(RECORDS FOR THE TASK begins)

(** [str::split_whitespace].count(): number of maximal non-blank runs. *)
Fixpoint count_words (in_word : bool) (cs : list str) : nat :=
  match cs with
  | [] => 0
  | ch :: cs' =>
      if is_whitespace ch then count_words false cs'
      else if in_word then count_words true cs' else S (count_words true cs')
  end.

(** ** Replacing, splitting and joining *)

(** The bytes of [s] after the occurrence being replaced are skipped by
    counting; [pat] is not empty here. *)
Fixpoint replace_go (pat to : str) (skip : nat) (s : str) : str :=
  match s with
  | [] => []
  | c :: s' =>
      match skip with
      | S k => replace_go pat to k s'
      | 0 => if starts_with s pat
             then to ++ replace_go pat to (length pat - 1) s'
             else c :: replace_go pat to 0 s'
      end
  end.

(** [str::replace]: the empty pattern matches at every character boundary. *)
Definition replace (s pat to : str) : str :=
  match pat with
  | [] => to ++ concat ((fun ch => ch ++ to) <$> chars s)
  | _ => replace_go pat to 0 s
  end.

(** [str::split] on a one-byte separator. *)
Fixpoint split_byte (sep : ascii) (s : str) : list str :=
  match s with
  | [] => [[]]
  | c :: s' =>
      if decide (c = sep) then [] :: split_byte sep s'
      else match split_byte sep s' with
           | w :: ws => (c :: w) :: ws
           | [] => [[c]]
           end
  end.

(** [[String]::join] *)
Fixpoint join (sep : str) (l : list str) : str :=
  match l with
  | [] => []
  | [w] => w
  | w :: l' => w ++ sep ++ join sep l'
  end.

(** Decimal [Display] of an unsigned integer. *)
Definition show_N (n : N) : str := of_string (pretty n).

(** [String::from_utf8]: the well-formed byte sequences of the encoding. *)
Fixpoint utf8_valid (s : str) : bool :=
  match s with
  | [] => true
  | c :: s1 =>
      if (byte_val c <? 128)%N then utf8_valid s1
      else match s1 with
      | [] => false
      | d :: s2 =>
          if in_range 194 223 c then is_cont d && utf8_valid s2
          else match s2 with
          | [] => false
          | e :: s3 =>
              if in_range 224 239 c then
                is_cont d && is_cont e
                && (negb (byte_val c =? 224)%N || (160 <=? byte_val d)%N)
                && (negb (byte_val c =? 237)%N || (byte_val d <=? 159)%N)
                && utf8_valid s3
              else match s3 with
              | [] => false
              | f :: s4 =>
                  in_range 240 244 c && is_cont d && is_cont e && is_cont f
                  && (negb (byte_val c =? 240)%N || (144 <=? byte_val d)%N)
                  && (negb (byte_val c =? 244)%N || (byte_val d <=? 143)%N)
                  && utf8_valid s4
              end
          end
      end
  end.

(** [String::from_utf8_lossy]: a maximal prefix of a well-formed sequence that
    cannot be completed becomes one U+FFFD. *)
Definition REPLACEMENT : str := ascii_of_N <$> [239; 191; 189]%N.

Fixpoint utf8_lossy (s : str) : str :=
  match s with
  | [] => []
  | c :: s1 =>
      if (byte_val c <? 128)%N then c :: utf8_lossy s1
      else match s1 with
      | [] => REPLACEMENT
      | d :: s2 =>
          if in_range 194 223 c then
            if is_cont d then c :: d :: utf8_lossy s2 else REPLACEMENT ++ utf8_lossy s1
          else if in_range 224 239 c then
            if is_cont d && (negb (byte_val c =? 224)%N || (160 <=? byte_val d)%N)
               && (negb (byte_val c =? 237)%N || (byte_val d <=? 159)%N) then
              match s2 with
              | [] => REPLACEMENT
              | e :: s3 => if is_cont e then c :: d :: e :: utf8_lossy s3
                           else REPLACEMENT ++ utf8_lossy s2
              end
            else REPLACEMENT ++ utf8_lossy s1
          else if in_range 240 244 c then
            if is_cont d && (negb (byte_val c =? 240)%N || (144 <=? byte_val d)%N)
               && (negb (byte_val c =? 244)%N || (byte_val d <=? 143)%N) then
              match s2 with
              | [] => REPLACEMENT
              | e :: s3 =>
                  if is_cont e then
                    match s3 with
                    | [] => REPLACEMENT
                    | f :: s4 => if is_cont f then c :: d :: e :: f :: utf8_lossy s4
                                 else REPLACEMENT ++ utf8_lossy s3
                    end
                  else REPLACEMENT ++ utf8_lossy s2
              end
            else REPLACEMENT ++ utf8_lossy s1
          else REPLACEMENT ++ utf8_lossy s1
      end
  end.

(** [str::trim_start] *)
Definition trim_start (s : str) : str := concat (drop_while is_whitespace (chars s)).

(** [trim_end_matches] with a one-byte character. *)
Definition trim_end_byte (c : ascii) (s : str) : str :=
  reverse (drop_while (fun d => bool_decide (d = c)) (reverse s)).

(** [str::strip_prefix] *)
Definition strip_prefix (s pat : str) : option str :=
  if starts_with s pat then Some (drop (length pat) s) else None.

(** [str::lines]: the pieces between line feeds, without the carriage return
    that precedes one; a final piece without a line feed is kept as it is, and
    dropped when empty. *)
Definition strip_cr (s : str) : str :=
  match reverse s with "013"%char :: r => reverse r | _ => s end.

(RECORDS FOR THE TASK ends)

→ **PROBLEM TO SOLVE**:
The records above are to be duplicated exactly, every one of them.

→ **TASK OUTPUT**:
(** [str::split_whitespace].count(): number of maximal non-blank runs. *)
Fixpoint count_words (in_word : bool) (cs : list str) : nat :=
  match cs with
  | [] => 0
  | ch :: cs' =>
      if is_whitespace ch then count_words false cs'
      else if in_word then count_words true cs' else S (count_words true cs')
  end.

(** ** Replacing, splitting and joining *)

(** The bytes of [s] after the occurrence being replaced are skipped by
    counting; [pat] is not empty here. *)
Fixpoint replace_go (pat to : str) (skip : nat) (s : str) : str :=
  match s with
  | [] => []
  | c :: s' =>
      match skip with
      | S k => replace_go pat to k s'
      | 0 => if starts_with s pat
             then to ++ replace_go pat to (length pat - 1) s'
             else c :: replace_go pat to 0 s'
      end
  end.

(** [str::replace]: the empty pattern matches at every character boundary. *)
Definition replace (s pat to : str) : str :=
  match pat with
  | [] => to ++ concat ((fun ch => ch ++ to) <$> chars s)
  | _ => replace_go pat to 0 s
  end.

(** [str::split] on a one-byte separator. *)
Fixpoint split_byte (sep : ascii) (s : str) : list str :=
  match s with
  | [] => [[]]
  | c :: s' =>
      if decide (c = sep) then [] :: split_byte sep s'
      else match split_byte sep s' with
           | w :: ws => (c :: w) :: ws
           | [] => [[c]]
           end
  end.

(** [[String]::join] *)
Fixpoint join (sep : str) (l : list str) : str :=
  match l with
  | [] => []
  | [w] => w
  | w :: l' => w ++ sep ++ join sep l'
  end.

(** Decimal [Display] of an unsigned integer. *)
Definition show_N (n : N) : str := of_string (pretty n).

(** [String::from_utf8]: the well-formed byte sequences of the encoding. *)
Fixpoint utf8_valid (s : str) : bool :=
  match s with
  | [] => true
  | c :: s1 =>
      if (byte_val c <? 128)%N then utf8_valid s1
      else match s1 with
      | [] => false
      | d :: s2 =>
          if in_range 194 223 c then is_cont d && utf8_valid s2
          else match s2 with
          | [] => false
          | e :: s3 =>
              if in_range 224 239 c then
                is_cont d && is_cont e
                && (negb (byte_val c =? 224)%N || (160 <=? byte_val d)%N)
                && (negb (byte_val c =? 237)%N || (byte_val d <=? 159)%N)
                && utf8_valid s3
              else match s3 with
              | [] => false
              | f :: s4 =>
                  in_range 240 244 c && is_cont d && is_cont e && is_cont f
                  && (negb (byte_val c =? 240)%N || (144 <=? byte_val d)%N)
                  && (negb (byte_val c =? 244)%N || (byte_val d <=? 143)%N)
                  && utf8_valid s4
              end
          end
      end
  end.

(** [String::from_utf8_lossy]: a maximal prefix of a well-formed sequence that
    cannot be completed becomes one U+FFFD. *)
Definition REPLACEMENT : str := ascii_of_N <$> [239; 191; 189]%N.

Fixpoint utf8_lossy (s : str) : str :=
  match s with
  | [] => []
  | c :: s1 =>
      if (byte_val c <? 128)%N then c :: utf8_lossy s1
      else match s1 with
      | [] => REPLACEMENT
      | d :: s2 =>
          if in_range 194 223 c then
            if is_cont d then c :: d :: utf8_lossy s2 else REPLACEMENT ++ utf8_lossy s1
          else if in_range 224 239 c then
            if is_cont d && (negb (byte_val c =? 224)%N || (160 <=? byte_val d)%N)
               && (negb (byte_val c =? 237)%N || (byte_val d <=? 159)%N) then
              match s2 with
              | [] => REPLACEMENT
              | e :: s3 => if is_cont e then c :: d :: e :: utf8_lossy s3
                           else REPLACEMENT ++ utf8_lossy s2
              end
            else REPLACEMENT ++ utf8_lossy s1
          else if in_range 240 244 c then
            if is_cont d && (negb (byte_val c =? 240)%N || (144 <=? byte_val d)%N)
               && (negb (byte_val c =? 244)%N || (byte_val d <=? 143)%N) then
              match s2 with
              | [] => REPLACEMENT
              | e :: s3 =>
                  if is_cont e then
                    match s3 with
                    | [] => REPLACEMENT
                    | f :: s4 => if is_cont f then c :: d :: e :: f :: utf8_lossy s4
                                 else REPLACEMENT ++ utf8_lossy s3
                    end
                  else REPLACEMENT ++ utf8_lossy s2
              end
            else REPLACEMENT ++ utf8_lossy s1
          else REPLACEMENT ++ utf8_lossy s1
      end
  end.

(** [str::trim_start] *)
Definition trim_start (s : str) : str := concat (drop_while is_whitespace (chars s)).

(** [trim_end_matches] with a one-byte character. *)
Definition trim_end_byte (c : ascii) (s : str) : str :=
  reverse (drop_while (fun d => bool_decide (d = c)) (reverse s)).

(** [str::strip_prefix] *)
Definition strip_prefix (s pat : str) : option str :=
  if starts_with s pat then Some (drop (length pat) s) else None.

(** [str::lines]: the pieces between line feeds, without the carriage return
    that precedes one; a final piece without a line feed is kept as it is, and
    dropped when empty. *)
Definition strip_cr (s : str) : str :=
  match reverse s with "013"%char :: r => reverse r | _ => s end.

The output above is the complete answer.